Question

In which of the following options, the molecules are correctly arranged in the increasing order of their bond angles?

• A. \( \text{NH}_3<\text{O}_3<\text{H}_2\text{O}<\text{SO}_2 \)
• B. \( \text{H}_2\text{O}<\text{O}_3<\text{NH}_3<\text{SO}_2 \)
• C. \( \text{H}_2\text{O}<\text{NH}_3<\text{SO}_2<\text{O}_3 \)
• D. \( \text{H}_2\text{O}<\text{NH}_3<\text{O}_3<\text{SO}_2 \)

Hint:

VSEPR Theory General Rules for Bond Angles: 1. Start with the ideal angle based on the number of electron domains (Linear: 180°, Trigonal Planar: 120°, Tetrahedral: 109.5°). 2. Lone pair - lone pair repulsion>lone pair - bonding pair repulsion>bonding pair - bonding pair repulsion. 3. Lone pairs and multiple bonds occupy more space than single bonds and thus compress the angles between other bonds.

Answer 1

The Correct Option is D

Let's determine the approximate bond angle for each molecule using VSEPR theory.
1. \(\text{H}_2\text{O}\) (Water): The central oxygen atom has 2 bonding pairs and 2 lone pairs. The geometry is bent, based on a tetrahedral electron arrangement. The two lone pairs repel more strongly than bonding pairs, pushing the H-O-H bonds closer together. The angle is approximately 104.5°.
2. \(\text{NH}_3\) (Ammonia): The central nitrogen atom has 3 bonding pairs and 1 lone pair.
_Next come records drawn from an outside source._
(** Filters whose values are all falsy (not set, empty, [null]) render as
    no filters. *)
Lemma renderFilters_no_truthy (sep : string) (filters : JsValue)
      (entries : list (string * JsValue)) :
  ObjectEntries (JsOr filters (JsObj [])) = Normal entries ->
  Forall (fun e => ToBoolean (snd e) = false) entries ->
  renderFilters rt sep filters = Normal "".
Proof.
  intros He Hall. unfold renderFilters. rewrite He. cbn [bind].
  assert (Hnil : filter (fun e : string * JsValue => ToBoolean (snd e)) entries = []).
  { clear He. induction Hall as [|e l He _ IH]; simpl; [reflexivity|].
    rewrite He. exact IH. }
  rewrite Hnil. reflexivity.
Qed.

(** ** Grouping and ranking *)

Lemma lookup_setOwn_same (A : Type) (props : list (string * A)) (k : string) (v : A) :
  lookup k (setOwn props k v) = Some v.
Proof.
  induction props as [|[k' v'] props IH]; simpl.
  - rewrite String.eqb_refl. reflexivity.
  - destruct (String.eqb k k') eqn:E; simpl; rewrite E; [reflexivity | exact IH].
Qed.

Lemma lookup_setOwn_other (A : Type) (props : list (string * A)) (k k' : string) (v : A) :
  k' <> k -> lookup k' (setOwn props k v) = lookup k' props.
Proof.
  intros Hne. induction props as [|[k0 v0] props IH]; simpl.
  - destruct (String.eqb k' k) eqn:E; [|reflexivity].
    apply String.eqb_eq in E. contradiction.
  - destruct (String.eqb k k0) eqn:E; simpl.
    + apply String.eqb_eq in E. subst k0.
      destruct (String.eqb k' k) eqn:E'; [|reflexivity].
      apply String.eqb_eq in E'. contradiction.
    + rewrite IH. reflexivity.
Qed.
Lemma Contains_spec (s sub : string) :
  Contains s sub = true <-> exists a b, s = a +:+ sub +:+ b.
Proof.
  induction s as [|c s IH]; cbn [Contains]; rewrite orb_true_iff, prefix_spec.
  - split.
    + intros [[b Hb] | Hf]; [now exists EmptyString, b | discriminate].
    + intros (a & b & Hab). left.
      destruct a as [|x a]; [now exists b |].
      rewrite append_cons in Hab. discriminate.
  - rewrite IH. split.
    + intros [[b Hb] | (a & b & Hab)].
      * now exists EmptyString, b.
      * exists (String c a), b. now rewrite append_cons, Hab.
    + intros (a & b & Hab). destruct a as [|x a].
      * left. now exists b.
      * right. rewrite append_cons in Hab. exists a, b. congruence.
Qed.

(** *** The options of [Run] *)

Lemma applyOptions_entriesOptions parent allFilters newestFirst :
  Logadmin.applyOptions parent (entriesOptions allFilters newestFirst)
  = {| Logadmin.ResourceNames := [parent];
       Logadmin.Filter := allFilters;
       Logadmin.OrderBy :=
         if newestFirst then "timestamp desc" else EmptyString;
       Logadmin.PageSize := 1000 |}.
Proof. now destruct newestFirst. Qed.

Lemma wrap64_day : wrap64 (- (24 * Hour)) = - (24 * Hour).
Proof. reflexivity. Qed.

End Facts.

(** ** The loop, step by step *)

Module LoopFacts.
Import Go FetchLoop.

(** *** Reading a trace piecewise *)

Lemma stdout_app a b : stdout (a ++ b) = stdout a ++ stdout b.
Proof. apply flat_map_app. Qed.

Lemma logged_app a b : logged (a ++ b) = logged a ++ logged b.
Proof. apply flat_map_app. Qed.

Lemma requested_app a b : requested (a ++ b) = requested a ++ requested b.
Proof. apply flat_map_app. Qed.

Lemma slept_app a b : slept (a ++ b) = slept a ++ slept b.
Proof. apply flat_map_app. Qed.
The geometry is trigonal pyramidal, based on a tetrahedral electron arrangement. The single lone pair repels the bonding pairs, reducing the angle from the ideal 109.5°. The angle is approximately 107°.
3. \(\text{O}_3\) (Ozone): The central oxygen atom has one single bond, one double bond, and one lone pair. This gives a total of 3 electron domains (treating the double bond as one domain). The geometry is bent, based on a trigonal planar electron arrangement. The ideal angle would be 120°. The lone pair repulsion will compress this angle slightly. The actual bond angle is about 116.8°.
4. \(\text{SO}_2\) (Sulfur Dioxide): The central sulfur atom has two double bonds (in resonance structures) and one lone pair. This also gives 3 electron domains. The geometry is bent, based on a trigonal planar arrangement. The ideal angle is 120°. The lone pair compresses the angle, but the repulsion between the double bonds is greater than between single bonds in ozone, so the angle is larger than in ozone. The actual bond angle is about 119°.
Based on these approximate values:
H\(_2\)O (104.5°)<NH\(_3\) (107°)<O\(_3\) (116.8°)<SO\(_2\) (119°)
This corresponds to the increasing order \( \text{H}_2\text{O}<\text{NH}_3<\text{O}_3<\text{SO}_2 \).